Jan Nowicki zmarł 7 grudnia w wieku 83 lat w swoim domu w swojej rodzinnej wsi Krzewent w gminie Kowal (województwo kujawsko-pomorskie). Przyczyny śmierci aktora nie podano, ale wiadomo, że odtwórca głównej roli w filmie "Wielki Szu", od lat zmagał się jednak z problemami zdrowotnymi. Wszystko wskazuje jednak na przyczyny naturalne.
Śmierć Jana Nowickiego była niespodziewana. Jeszcze 5 grudnia artysta uczestniczył w lokalnym wydarzeniu. – Mam jeszcze "świeże" zdjęcia z soboty z Kowalu, gdzie Jan Nowicki był na promocji książki "120 lat OSP Kowal". Był tam w mundurze strażackim – powiedział lokalnym mediom Wojciech Nawrocki, radny gminy Kowal.
Reżyser Jacek Bławut wspomina Jana Nowickiego
To, że odejście aktora było nieoczekiwane, potwierdzają również słowa jego przyjaciela, reżysera Jacka Bławuta, autora takich tytułów, jak tegoroczny "Orzeł. Ostatni patrol" oraz "Jeszcze nie wieczór" z 2008 roku, w którym Nowicki zagrał rolę pierwszoplanową. Filmowiec wyjawił, że jeszcze w piątek widział się z kolegą i wspólnie śledzili mundialowe zmagania.

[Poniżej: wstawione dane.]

(** ** Moving and linking *)

Definition file_move_to_path (file : Z) (new_path : string) (s : tmpfs) : option (Z * tmpfs) :=
  if file =? 0 then Some (-1, s) else
  existing ← file_find new_path s;
  if negb (existing =? 0) then Some (-1, s) else
  let '(ok, s) := str_dup new_path s in
  if negb ok then Some (-1, s) else
  f ← files s !! file;
  s ← files_remove_file file s;
  let s := set_files (alter (set_path new_path false) file (files s)) s in
  '(rc, s) ← files_insert_file file s;
  if rc =? 0 then Some (0, s) else
  let s := set_files (alter (set_path (f_path f) (f_embedded f)) file (files s)) s in
  '(rc, s) ← files_insert_file file s;
  Some (-1, if rc =? 0 then s else set_files (alter set_deleted file (files s)) s).

(** The entries to move in the order of the list; [None] inside when the loop
    gives up. *)
Fixpoint collect_subtree (n : nat) (file : Z) (path : string) (s : tmpfs) : option (option (list Z)) :=
  if file =? 0 then Some (if Nat.eqb n 0 then None else Some []) else
  match n with
  | O => Some None
  | S n =>
      valid ← file_is_valid file s;
      if negb valid then Some None else
      inside ← file_in_renamed_subtree file path s;
      f ← files s !! file;
      rest ← collect_subtree n (f_next f) path s;
      Some (rest ← rest; Some (if inside : bool then file :: rest else rest))
  end.

Fixpoint subtree_paths (moved all : list Z) (old_path new_path : string) (s : tmpfs) : option (option (list string) * tmpfs) :=
  match moved with
  | [] => Some (Some [], s)
  | file :: moved =>
      f ← files s !! file;
      match tmpfs_renamed_subtree_path old_path new_path (f_path f) with
      | None => Some (None, s)
      | Some path =>
          existing ← file_find path s;
          if negb (existing =? 0) && negb (tmpfs_file_ptr_in_set all existing) then Some (None, s) else
          let '(ok, s) := str_dup path s in
          if negb ok then Some (None, s) else
          '(rest, s) ← subtree_paths moved all old_path new_path s;
          Some (rest ← rest; Some (path :: rest), s)
      end
  end.

Fixpoint remove_all (moved : list Z) (s : tmpfs) : option tmpfs :=
  match moved with
  | [] => Some s
  | file :: moved => s ← files_remove_file file s; remove_all moved s
  end.

Fixpoint insert_all (moved : list Z) (paths : list string) (s : tmpfs) : option (Z * tmpfs) :=
  match moved, paths with
  | file :: moved, path :: paths =>
      let s := set_files (alter (set_path path false) file (files s)) s in
      '(rc, s) ← files_insert_file file s;
      if negb (rc =? 0) then Some (-1, set_files (alter set_deleted file (files s)) s)
      else insert_all moved paths s
  | _, _ => Some (0, s)
  end.
Lemma detach_file_ok X g s p a f : inv X g s -> gp g !! p = Some a -> files s !! a = Some f ->
  exists s', files_remove_file a s = Some s' /\ relinked s s' /\
    inv (X ∪ {[a]}) (with_paths (delete p (gp g)) (without a (gl g)) g) s' /\
    forall f', f_prev f' = f_prev f -> f_next f' = f_next f ->
      files_remove_file a (set_files (<[a := f']> (files s)) s) = Some (set_files (<[a := file_links 0 0 f']> (files s')) s').
Proof.
  intros Hinv Hp Hf. destruct (iv_null _ _ _ Hinv) as (N1 & N2 & _).
  assert (a <> 0) as Ha0 by congruence. pose proof Hp as (f' & Hf' & Hfp & HX)%(iv_path _ _ _ Hinv).
  rewrite Hf in Hf'. injection Hf' as <-.
  assert (a ∈ gl g) as (l1 & l2 & Hl)%list_elem_of_split by (apply (iv_in _ _ _ Hinv); eauto).
  destruct (path_remove_ok _ _ _ a p (iv_tree _ _ _ Hinv) Hp Ha0) as (t & Hrem & Hmod).
  { intros q Hq. by apply (entry_inj X g s Hinv q p a). }
  destruct (path_key _ _ _ a p (iv_tree _ _ _ Hinv) Hp) as (n & Hn & Hk).
  pose proof (iv_list _ _ _ Hinv) as Hd. rewrite Hl in Hd.
  unfold files_remove_file. decide_tests. rewrite Hf. simpl. rewrite Hn. simpl. rewrite Hk, Hrem. simpl.
  rewrite (list_remove_ok (files_head s) l1 a l2 f (set_tree t s) Hd eq_refl Hf). simpl.
  set (F' := dll_unlink a f (files s)). assert (alike (files s) F') as Hs by (by apply dll_unlink_alike).
  eexists. split; [done|]. split; [done|]. destruct (iv_list _ _ _ Hinv) as (_ & Hnd & _). rewrite Hl in Hnd. split; cycle 1.
  { intros f2 E1 E2. rewrite lookup_insert_eq. simpl. rewrite ?Hn. simpl. rewrite ?Hk. simpl. rewrite ?Hrem. simpl.
    rewrite (list_remove_ok (files_head s) l1 a l2 f2 (set_tree t (set_files (<[a := f2]> (files s)) s)));
      [|by apply (dll_update _ _ _ a f)|done|by simpl; rewrite lookup_insert_eq].
    simpl. rewrite (dll_unlink_update _ _ l1 a l2 f f2 Hd Hf E1 E2), E1, E2. done. }
  assert (a ∉ l1 ++ l2) as Hout.
  { apply NoDup_app in Hnd as (_ & M1 & [M2 _]%NoDup_cons). intros [Hb|Hb]%elem_of_app; [|done]. apply (M1 a Hb). set_solver. }
  rewrite Hl, without_split by done. apply (inv_relink X g s); [done|done| | | | | |].
  - by rewrite <- (alike_dom _ _ Hs).
  - intros q b. rewrite lookup_delete_Some, (iv_path _ _ _ Hinv). split.
    + intros (Hne & fb & Hfb & Hpb & HXb). exists fb. do 2 (split; [done|]). assert (b <> a) by congruence. set_solver.
    + intros (fb & Hfb & Hpb & HXb). assert (b <> a) as Hba by set_solver. assert (b ∉ X) as HbX by set_solver. split; [|eauto].
      intros ->. apply Hba. assert (gp g !! q = Some b) by (apply (iv_path _ _ _ Hinv); eauto). congruence.
  - exact (dll_unlink_ok _ _ _ _ _ f Hd Hf).
  - intros b. pose proof (iv_in _ _ _ Hinv b) as Hin. rewrite Hl in Hin. destruct (decide (b = a)) as [->|].
    + split; [done|]. set_solver.
    + set_solver.
  - intros b fb Hb Hfb. assert (dlink F' b = Some (0, 0)) as Hlk.
    { pose proof (iv_in _ _ _ Hinv b) as Hin. rewrite Hl in Hin. unfold F'. rewrite (dll_unlink_out _ _ _ _ _ _ b Hd Hf).
      - destruct (decide (b = a)); [done|]. assert (b ∈ X) as HbX by set_solver. unfold dlink.
        destruct (alike_lookup _ _ _ _ (alike_sym _ _ Hs) Hfb) as (f0 & Hf0 & _). rewrite Hf0. simpl.
        by destruct (iv_out _ _ _ Hinv b f0 HbX Hf0) as [-> ->].
      - destruct (decide (b = a)) as [->|]; [done|]. set_solver. }
    unfold dlink in Hlk. rewrite Hfb in Hlk. by injection Hlk.
  - intros b fb Hfb. destruct (iv_linked _ _ _ Hinv b fb Hfb) as [[? ?]|?]; [left|by right]. set_solver.
Qed.

(** ** Changing single objects *)

(** Membership in small sets, looking only at memberships and equalities. *)
Ltac in_sets :=
  repeat match goal with
  | H : _ ∈ _ |- _ => progress rewrite ?elem_of_union, ?elem_of_difference, ?elem_of_singleton in H
  | H : ¬ (_ ∈ _) |- _ => progress rewrite ?elem_of_union, ?elem_of_difference, ?elem_of_singleton in H
  end;
  rewrite ?elem_of_union, ?elem_of_difference, ?elem_of_singleton; first [tauto | intuition congruence].

Lemma inv_put X g s i n n' : inv X g s -> inodes s !! i = Some n -> inode_ok n' -> i_refs n' = i_refs n ->
  inv X g (set_inodes (<[i := n']> (inodes s)) s).
Proof.
  intros [] Hn Hok Hr. constructor; simpl; try done.
  - intros a f Hf. destruct (iv_linked0 a f Hf) as [?|?]; [by left|right]. apply lookup_insert_is_Some'. by right.
  - intros j m [[<- <-]|[_ Hm]]%lookup_insert_Some; [|by apply iv_inode0]. rewrite Hr. destruct (iv_inode0 i n Hn) as (_ & ? & ?). done.
  - destruct iv_null0 as (? & ? & ? & ?). repeat (split; [done|]). split; [|done]. rewrite lookup_insert_ne; [done|]. congruence.
Qed.

Lemma inv_next_inode X g s x : inv X g s -> in_u64 x -> inv X g (set_next_inode x s).
Proof. intros [] Hx. constructor; simpl; try done. by destruct iv_next0. Qed.

Lemma opens_of_nonneg a O : 0 <= opens_of a O.
Proof. apply msum_nonneg. intros k o _. by destruct (is_file o && (o_file o =? a)). Qed.

Lemma opens_of_zero a O : opens_of a O = 0 <-> forall k o, O !! k = Some o -> is_file o = true -> o_file o <> a.
Proof.
  split.
  - intros Hz k o Ho Hf <-. pose proof (msum_lookup (fun o' => if is_file o' && (o_file o' =? o_file o) then 1 else 0) O k o) as H.
    cbn beta in H. rewrite Hf, Z.eqb_refl in H. unfold opens_of in Hz. rewrite Hz in H. simpl in H.
    assert (1 <= 0); [|lia]. apply H; [|done]. intros x o' _. by destruct (_ && _).
  - intros H. pose proof (opens_of_nonneg a O). destruct (Z.eq_dec (opens_of a O) 0) as [|Hne]; [done|].
    destruct (msum_pos (fun o => if is_file o && (o_file o =? a) then 1 else 0) O) as (k & o & Ho & Hp); [unfold opens_of in *; lia|].
    destruct (is_file o) eqn:Hf; simpl in Hp; [|lia]. destruct (Z.eqb_spec (o_file o) a); [|lia]. by destruct (H k o Ho Hf).
Qed.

– W piątek oglądaliśmy razem mecz Brazylia – Kamerun, bo Janek był zagorzałym kibicem piłkarskim. A w sobotę jedliśmy śniadanko. Było miło, wszystko było w porządku – wspominał w rozmowie z WP. – Żona Janka, Ania (Kondratowicz – red.), pyta, czy jajecznica ma być na maśle czy smalcu. "Tylko na smalcu – smalec to życie!" – powiedział Nowicki. Bo on kochał życie. Nie tyle kochał, co połykał je, pochłaniał, jadł je łyżkami. Zawsze otwarty, dowcipny, celny w ripostach, a gdy trzeba – cyniczny – opowiadał o Janie Nowickim.

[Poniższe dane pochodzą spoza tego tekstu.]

Lemma abs_nlink g s i : inv ∅ g s -> a_nlink (abs g s) i = links_to i (files s).
Proof.
  intros Hinv. apply count_links.
  - intros p a. rewrite (iv_path _ _ _ Hinv). split; [intros (f & ? & ? & _)|intros (f & ? & ?)]; exists f; set_solver.
  - intros a f Hf. unfold inode_at. by rewrite Hf.
Qed.

Lemma abs_nlink_refs g s i n : inv ∅ g s -> inodes s !! i = Some n -> a_nlink (abs g s) i = i_refs n.
Proof. intros Hinv Hn. rewrite abs_nlink by done. by destruct (iv_inode _ _ _ Hinv i n Hn) as (_ & -> & _). Qed.

Lemma links_nonneg i F : 0 <= links_to i F.
Proof. apply msum_nonneg. intros k f _. by destruct (f_inode f =? i). Qed.

(** ** Removing *)

Lemma abs_without g s p a s' : inv ∅ g s -> gp g !! p = Some a -> (forall b, b <> a -> path_at s' b = path_at s b) ->
  path_at s' <$> without a (gl g) = filter (.≠ p) (path_at s <$> gl g).
Proof.
  intros Hinv Hp Hother. unfold without.
  assert (forall b, b ∈ gl g -> b <> a -> path_at s b <> p) as Hne.
  { intros b ([f Hf] & HX)%(iv_in _ _ _ Hinv) Hb E. unfold path_at in E. rewrite Hf in E. simpl in E.
    apply (entry_of_file ∅ g s Hinv) in Hf; [|done]. congruence. }
  assert (path_at s a = p) as Ha by (by apply (path_at_entry g s Hinv)). revert Hne. generalize (gl g). intros l Hne.
  induction l as [|b l IH]; [done|]. simpl. rewrite !filter_cons. destruct (decide (b = a)) as [->|Hb].
  - rewrite decide_False, decide_False by (intros H; by apply H). apply IH. set_solver.
  - rewrite decide_True, decide_True by (try done; apply Hne; set_solver). simpl. rewrite Hother by done. f_equal. apply IH. set_solver.
Qed.

Lemma unlink_file_ok g s p a : inv ∅ g s -> gp g !! p = Some a -> opens_of a (opens s) = 0 ->
  exists s', file_unlink a s = Some s' /\ inv ∅ (with_paths (delete p (gp g)) (without a (gl g)) g) s' /\
    abs (with_paths (delete p (gp g)) (without a (gl g)) g) s' = a_unlink p (abs g s) /\ (forall n, plenty n s -> plenty n s').
Proof.
  intros Hinv Hp Hop. destruct (entry_live ∅ g s Hinv p a Hp) as (f & n & Hf & Hfp & _ & Ha0 & _ & Hn & Hi0).
  destruct (file_unlink_ok g s p a f Hinv Hp Hf) as (s1 & Hrel & Hul & Hinv').
  { destruct (iv_file _ _ _ Hinv a f Hf) as (_ & _ & ->). done. }
  eexists. split; [done|]. split; [done|]. set (g' := with_paths _ _ _) in *. set (s' := free_file _ _) in *.
  pose proof (relinked_fields _ _ Hrel) as (_ & E1 & E2 & E3 & E4 & E5 & E6 & E7 & E8 & E9).
  assert (forall b, b <> a -> inode_at s' b = inode_at s b /\ path_at s' b = path_at s b) as Hother.
  { destruct Hrel as [Hal _]. intros b Hb. unfold inode_at, path_at. simpl. rewrite lookup_delete_ne by done. specialize (Hal b).
    destruct (files s !! b), (files s1 !! b); simpl in *; try done. apply (inj Some), strip_parts in Hal as (-> & _ & _ & ->). done. }
  split; cycle 1.
  { intros k. apply plenty_mono; [done|]. intros b Hb. pose proof (relinked_fresh _ _ b Hrel Hb) as []. destruct Hb.
    constructor; simpl; try done; [|by rewrite lookup_delete_None; right]. unfold release_link. rewrite Hn.
    destruct (i_refs n =? 1); [by rewrite lookup_delete_None; right|]. rewrite lookup_insert_ne; [done|congruence]. }
  assert (a_links (abs g s) !! p = Some (f_inode f)) as Hlk by (rewrite abs_links_lookup, Hp; simpl; unfold inode_at; by rewrite Hf).
  unfold a_unlink. rewrite Hlk. set (A' := with_links _ _ _).
  assert (abs g' s' = with_nodes (node_of <$> inodes s') A') as Habs.
  { unfold abs, A', with_links, with_nodes. simpl. rewrite E7, E8. f_equal.
    - rewrite <- fmap_delete. apply map_fmap_ext. intros q b [Hq Hb]%lookup_delete_Some. apply Hother. intros ->.
      apply Hq. by apply (entry_inj ∅ g s Hinv p q a).
    - apply abs_without; [done|done|]. intros b Hb. by apply Hother.
    - apply map_fmap_ext. intros id b (o & Ho & _)%(iv_open _ _ _ Hinv). unfold handle_at, handle_of. simpl. rewrite E3, Ho. simpl.
      destruct (is_file o) eqn:Ef; [|done]. f_equal. apply Hother. by apply opens_of_zero with (1 := Hop) (k := b). }
  assert (a_nlink A' (f_inode f) = links_to (f_inode f) (files s')) as ->.
  { rewrite <- (abs_nlink g' s') by done. unfold a_nlink. by rewrite Habs. }
  rewrite Habs. destruct (iv_inode _ _ _ Hinv (f_inode f) n Hn) as (_ & Hr & Hpos).
  assert (inodes s' = release_link (f_inode f) (inodes s)) as Hin by done. unfold release_link in Hin. rewrite Hn in Hin.
  destruct (Z.eqb_spec (i_refs n) 1) as [E|E].
  - rewrite (links_to_zero _ _ _ _ Hinv' Hi0), bool_decide_eq_true_2 by (try done; by rewrite Hin, lookup_delete_eq).
    by rewrite Hin, fmap_delete.
  - destruct (iv_inode _ _ _ Hinv' (f_inode f) (set_irefs (i_refs n - 1) n)) as (_ & H1 & H2); [by rewrite Hin, lookup_insert_eq|].
    rewrite bool_decide_eq_false_2 by lia. rewrite Hin, fmap_insert. unfold with_nodes, A', with_links. simpl. f_equal.
    apply insert_id. by rewrite lookup_fmap, Hn.
Qed.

Bławut powiedział również, że aktor przyjmował starość "pogodnie, jako naturalną kolej rzeczy". – Miał kłopoty ze zdrowiem, ale z drugiej strony miał bieżnię w pokoju. Walczył! Pisał ostatnio dużo książek, wspomnień, to go głównie zajmowało. Był aktywny w lokalnej społeczności. Był druhem w OSP w remizie w Kowalu, gdzie mieszkał. Do tego zawsze przebierał się w święta za Mikołaja, brał sanie czy jakiś powóz i rozwoził dzieciom prezenty. W tym roku dzieci będą smutne. Takiego pełnego życia Janka trzeba zapamiętać – mówił.

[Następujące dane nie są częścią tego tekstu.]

(* ===== verification/TmpfsRefine.v ===== *)
(** * The memory file system keeps its promise

    Every request that [Tmpfs.serve] handles is one that [TmpfsSpec.fs_serve]
    allows, from a state that satisfies the invariant to another one. *)
From stdpp Require Import gmap list strings.
From Stdlib Require Import ZArith Lia ZifyBool Ascii.
From S2P Require Import Prelude Tree Buffer Dll Tmpfs TmpfsSpec TmpfsInv TmpfsOps TmpfsMove.

Open Scope Z_scope.
Open Scope machine_scope.

#[local] Arguments Z.to_nat : simpl never.
#[local] Arguments grow_capacity : simpl never.
#[local] Arguments bunix_buffer_read : simpl never.
#[local] Arguments bunix_buffer_write : simpl never.
#[local] Arguments stat_pack : simpl never.
#[local] Arguments bunix_load_u64_le : simpl never.
#[local] Arguments low32 : simpl never.
#[local] Arguments a_access : simpl never.
#[local] Arguments a_may_chmod : simpl never.
#[local] Arguments high32 : simpl never.

(** ** Messages *)

Record msg_ok (m : bunix_msg) : Prop := {
  mo_cap : match m_cap m with CBuffer b => buffer_wf b | _ => True end;
  mo_word0 : in_u64 (m_word0 m);
  mo_word1 : in_u64 (m_word1 m);
  mo_word2 : in_u64 (m_word2 m);
  mo_word3 : in_u64 (m_word3 m);
}.

Section Messages.
Context (m : bunix_msg) (Hm : msg_ok m).

Lemma mread_ok offset len : in_u64 offset -> in_u64 len ->
  exists rc bytes, bunix_buffer_read m offset len = Some (rc, bytes) /\ (rc = 0 /\ Z.of_nat (length bytes) = len \/ rc = -1 /\ Z.of_nat (length bytes) <= len).
Proof.
  intros Ho Hl. unfold bunix_buffer_read. pose proof (mo_cap m Hm) as Hc. unfold in_u64 in Hl.
  destruct (m_cap m) as [|b|]; [exists (-1), []; split; [done|right; simpl; lia]| |exists (-1), []; split; [done|right; simpl; lia]].
  destruct (has_right BUNIX_RIGHT_RECV m); [|exists (-1), []; split; [done|right; simpl; lia]].
  destruct (sys_read_ok b offset len Hc Ho Hl) as (k & Hk & -> & Hcase). eexists _, _. split; [done|]. destruct Hc as [Hc _]. unfold in_u64 in Ho.
  case_decide as Hd.
  - left. split; [done|]. subst k. destruct Hd as [->|Hd]; [done|]. rewrite slice_length; lia.
  - right. split; [done|]. unfold slice. rewrite length_take. lia.
Qed.
(** * typed_app: the Matrix model and the matrix functions

    A shallow embedding of [src/typed_app/models.py] (class [Matrix]) and
    [src/typed_app/functions.py] ([multiply_matrices],
    [create_identity_matrix], [matrix_determinant], [matrix_trace]).

    Python raises exceptions; here every function that can raise returns a
    [result].  List indexing [l[i]] raises [IndexError] out of range, loops
    with [append] and list comprehensions run left to right and stop at the
    first exception.  Matrix elements are numbers with the operations the
    code applies to them ([+], [-], [*] and the literals [0], [0.0], [1.0]);
    they are kept abstract in the class [Number], so that every structural
    result holds whatever the arithmetic is. *)

From stdpp Require Import base numbers list strings pretty.

Local Open Scope string_scope.
Local Open Scope list_scope.

(** ** Exceptions and results *)

Inductive exn : Type :=
  | ValueError (msg : string)
  | IndexError (msg : string).

Inductive result (A : Type) : Type :=
  | Ok (a : A)
  | Err (e : exn).
Arguments Ok {A} a.
Arguments Err {A} e.

#[global] Instance result_ret : MRet result := λ A a, Ok a.
#[global] Instance result_bind : MBind result := λ A B f r,
  match r with
  | Ok a => f a
  | Err e => Err e
  end.

(** A run of recursive code under a recursion budget: it finishes with a
    result, or the budget is used up first. *)
Inductive outcome (A : Type) : Type :=
  | Done (r : result A)
  | OutOfFuel.
Arguments Done {A} r.
Arguments OutOfFuel {A}.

Reżyser Jacek Bławut wspominał również pracę z Janem Nowickim na planie "Jeszcze nie wieczór". – To film o domu artystów weteranów w Skolimowie. Z obsady odeszła już większość osób, m.in. Nina Andrycz. To było pożegnanie z pewnym pokoleniem. Kazałem mu być sobą i on to doskonale zrobił. On był takim aktorem, że trzeba mu było na planie niejako odejmować, upraszczać ekspresję, żeby to był taki filmowy szept – podsumował aktorstwo swojego zmarłego przyjaciela.
Jan Nowicki planowal swój pogrzeb
Kiedy pogrzeb Jana Nowickiego? Tego na razie nie wiadomo. Eugeniusz Gołembiewski, burmistrz gminy Kowal, a jednocześnie chrześniak aktora, wyjawił jednak w rozmowie z "Faktem", że wybitny aktor dokładnie go zaplanował.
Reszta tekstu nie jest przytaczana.